Stephen Hawking: Earth will become inferno by 2600 and humanity will become extinct

Thanks for offering that optimistic assessment, demon007! I'm glad to hear that the most dangerous hot-spots are on the opposite side of the planet from me. Your mention of Neanderthals reminds me that I just recently came across a report stating that there was a great deal of interbreeding between Neanderthals and Homo Sapiens. If I understood correctly, every one of us today has detectable Neanderthal genetic material in us.
 
Yes there was some interbreeding between Neanderthal and Sapiens - those of us of European descent normally have about 4% Neanderthal DNA, whereas SE Asians have some Denisovan DNA. And a 50/50 Neanderthal/Denisovan skeleton has recently been discovered.
And it has recently been suggested that the extinction of Neanderthals was due to a major eruption of the Campo Flegria supervolcano, which blanketed much of their range in ash. But there doesn't seem to be much positive evidence so far, so I'd put my money against it being the main cause though it could have contributed.
Toba probably isn't extinct - volcanoes that have massive caldera collapses normally start erupting again from within the caldera and may have another massive caldera eruption sooner or later - that applies to both Krakatoa and Santorini for instance. But the 2001 earthquake was on the plate boundary maybe 200 miles from Toba so won't be connected to Toba except in the general sense that it's the subduction of the plate and the melting of the sediment carried down with it that provides the magma feed for Toba and all the other Indonesian volcanoes. It's when you get a swarm of small (normally) earthquakes under and around a dormant volcano that you need to worry, because that's normally caused by magma moving up underneath and often is the warning of an eruption within the next few months or years.

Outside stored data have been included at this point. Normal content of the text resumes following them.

(* ===== verification/QueueMem.v ===== *)
(** * QueueMem: the memory of the handlers of bus events
    (src/rrdInterface.c, src/rrdIarmEvents.c, src/rrdMsgPackDecoder.c)

    The handlers that build a message and put it in the queue of the event
    thread, and the callback of the web configuration framework: from then on
    the message belongs to the thread.  What the buses own is not counted.  The
    log calls behind the sending read the message, which is still in the queue
    when the handler is not interrupted; the last part is about those that come
    after the event thread has handled it.  The block of a web configuration
    has no room for a NUL; after it was read as a string, it is given the text
    that was read. *)

From stdpp Require Import gmap.
From iris.proofmode Require Import proofmode.
From S2P Require Import Prelude Types OS CJson CommandSanity IssueType Cache SysInfo RunCmd Profile Dynamic Queue MsgPack.
From S2P Require Import EventProcess Iarm Interface Main HeapSafety Heap CacheMem ProfileMem EventMem.
From S2P Require Import DecoderMem ThreadMem.

Local Open Scope Z_scope.

(** ** Sending *)

(** The string a log call prints. *)
Definition log_message (sbuf : option loc) : MM cstr := b ← load_buf sbuf; load_string (c_mdata b).

Section QueueMem.
Context `{OS}.

(** The queue [msqid] holds the pointers that were sent. *)
Variable msqid : option loc.

(** [RRD_data_buff_init] *)
Definition init_cell (sndtype : message_type_et) (deepSleepEvent : deepsleep_event_et) : buf_cell :=
  BufCell sndtype None None false false deepSleepEvent None.

Definition new_buffer : MM (option loc) := alloc (BBuf (init_cell DEFAULT RRD_DEEPSLEEP_INVALID_DEFAULT)).

Definition RRDMsgDeliver_mem (sbuf : option loc) : MM unit :=
  match sbuf with
  | None => mret tt
  | Some _ =>
      b ← read_message sbuf;
      ok ← lift (sys_msgsnd b);
      if (ok : bool) then l ← load_array msqid; store msqid (BArray (l ++ [sbuf]))
      else _ ← RRD_data_buff_deAlloc sbuf; lift (mexit 1)
  end.

(** Sending, and the log call behind it: it reads the message, which the queue
    has by now. *)
Definition deliver_logged (sbuf : option loc) : MM unit :=
  _ ← RRDMsgDeliver_mem sbuf; _ ← log_message sbuf; mret tt.

(** The suffix of an append request is cut off in place. *)
Definition checkAppendRequest_mem (issueRequest : option loc) : MM bool :=
  s ← load_string issueRequest;
  _ ← store issueRequest (BString (checkAppendRequest s).2);
  mret (checkAppendRequest s).1.

(** [buffer] says whether the buffer ends with a NUL; the text of the message is
    what a read of it meets. *)
Definition pushIssueTypesToMsgQueue_mem (buffer : cstr -> heap_string) (issueTypeList : option loc)
    (sndtype : message_type_et) : MM unit :=
  sbuf ← new_buffer;
  match sbuf with
  | None => mret tt
  | Some _ =>
      _ ← store sbuf (BBuf (init_cell sndtype RRD_DEEPSLEEP_INVALID_DEFAULT));
      _ ← update_buf sbuf (set_c_mdata issueTypeList);
      s ← load_string issueTypeList;
      text ← lift (read_string (buffer s));
      _ ← store issueTypeList (BString text);
      append ← checkAppendRequest_mem issueTypeList;
      if append && negb (in_buffer (buffer s) (length (checkAppendRequest text).2)) then hfault OutOfBounds else
      _ ← (if (append : bool) then update_buf sbuf (set_c_appendMode true) else mret tt);
      deliver_logged sbuf
  end.

Definition _remoteDebuggerEventHandler_mem (value : option cstr) : MM unit :=
  match value with
  | None => mret tt
  | Some v =>
      dataMsg ← alloc (BString v);
      match dataMsg with
      | None => mret tt
      | Some _ =>
          match v with
          | [] => free dataMsg
          | _ => pushIssueTypesToMsgQueue_mem Terminated dataMsg EVENT_MSG
          end
      end
  end.

(** The buffer has no room for the NUL. *)
Definition _remoteDebuggerWebCfgDataEventHandler_mem (value : option cstr) : MM unit :=
  match value with
  | None => mret tt
  | Some v =>
      inString ← alloc (BString v);
      match inString with
      | None => mret tt
      | Some _ => pushIssueTypesToMsgQueue_mem Unterminated inString EVENT_WEBCFG_MSG
      end
  end.

(** ** The end of a deep sleep *)

Definition power_mode_changed_mem `{Iarm} (curState newState : Z) : MM unit :=
  if (curState =? IARM_BUS_PWRMGR_POWERSTATE_STANDBY_DEEP_SLEEP)
     && negb (newState =? IARM_BUS_PWRMGR_POWERSTATE_STANDBY_DEEP_SLEEP) then
    rc ← lift (sys_rbus (RbusSet RRD_WEBCFG_FORCE_SYNC #"root"));
    if negb (rc =? 0) then mret tt else
    sbuf ← new_buffer;
    match sbuf with
    | None => mret tt
    | Some _ =>
        _ ← store sbuf (BBuf (init_cell DEEPSLEEP_EVENT_MSG RRD_DEEPSLEEP_RDM_DOWNLOAD_PKG_INITIATE));
        text ← alloc (BString DEEP_SLEEP_STR);
        _ ← update_buf sbuf (set_c_mdata text);
        match text with
        | None => RRD_data_buff_deAlloc sbuf
        | Some _ => RRDMsgDeliver_mem sbuf
        end
    end
  else mret tt.

Definition _pwrManagerEventHandler_plugin_mem `{Iarm} (currentState newState : Z) : MM unit :=
  power_mode_changed_mem currentState newState.

Definition _pwrManagerEventHandler_mem `{Iarm} (owner : cstr) (data : option pwr_event) : MM unit :=
  if streq owner IARM_BUS_PWRMGR_NAME then
    match data with
    | Some eventData => power_mode_changed_mem (curState eventData) (newState eventData)
    | None => mret tt
    end
  else mret tt.

(** ** Installed packages *)

(** The fields of the message; [false] when an allocation failed: then the
    message is freed. *)
Definition fill_installed_mem (sendbuf : option loc) (issueString path : cstr) : MM bool :=
  mdata ← alloc (BString []);
  _ ← update_buf sendbuf (set_c_mdata mdata);
  match mdata with
  | None => _ ← RRD_data_buff_deAlloc sendbuf; mret false
  | Some _ =>
      jsonPath ← alloc (BString []);
      _ ← update_buf sendbuf (set_c_jsonPath jsonPath);
      match jsonPath with
      | None => _ ← RRD_data_buff_deAlloc sendbuf; mret false
      | Some _ =>
          _ ← store mdata (BString issueString);
          _ ← store jsonPath (BString (path ++ RRD_JSON_FILE));
          _ ← update_buf sendbuf (set_c_inDynamic true);
          append ← checkAppendRequest_mem mdata;
          _ ← (if (append : bool) then
                 _ ← update_buf sendbuf (set_c_inDynamic false); update_buf sendbuf (set_c_appendMode true)
               else mret tt);
          mret true
      end
  end.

Thinking of which - the biggest eruption in the last 2,000 years wasn't actually Krakatoa or Tambura, it was Samalas on Lombok in 1257, which had enough global cooling effect to cause famine deaths in London in 1258. Also known as Rinjani, because Samalas blew itself out of existence whereas Rinjani (which was the smaller volcano next door) half-collapsed into the caldera but the other half survives as a major mountain on the caldera rim. So the caldera and the new volcano that has formed within it since 1257 are often all called Rinjani. And there has just been a swarm of earthquakes on Lombok …
Actually I don't think there's much to worry about on that score - the earthquakes were far too big for the normal 'warning swarm' and seem to have been on a series of geological faults in the general area rather than specifically beneath the volcano.
 
Deaddirty, you are CDG's resident expert on...ALMOST EVERYTHING! :D I will continue to attend your scientific lectures as long as you don't start talking about earthquakes and volcanoes in the Mid-Atlantic states of the U.S. If I hear any of that, I will be switching my season ticket to the pornographic lecture series.
 
Sounds like a deal, since so far as I know there aren't any.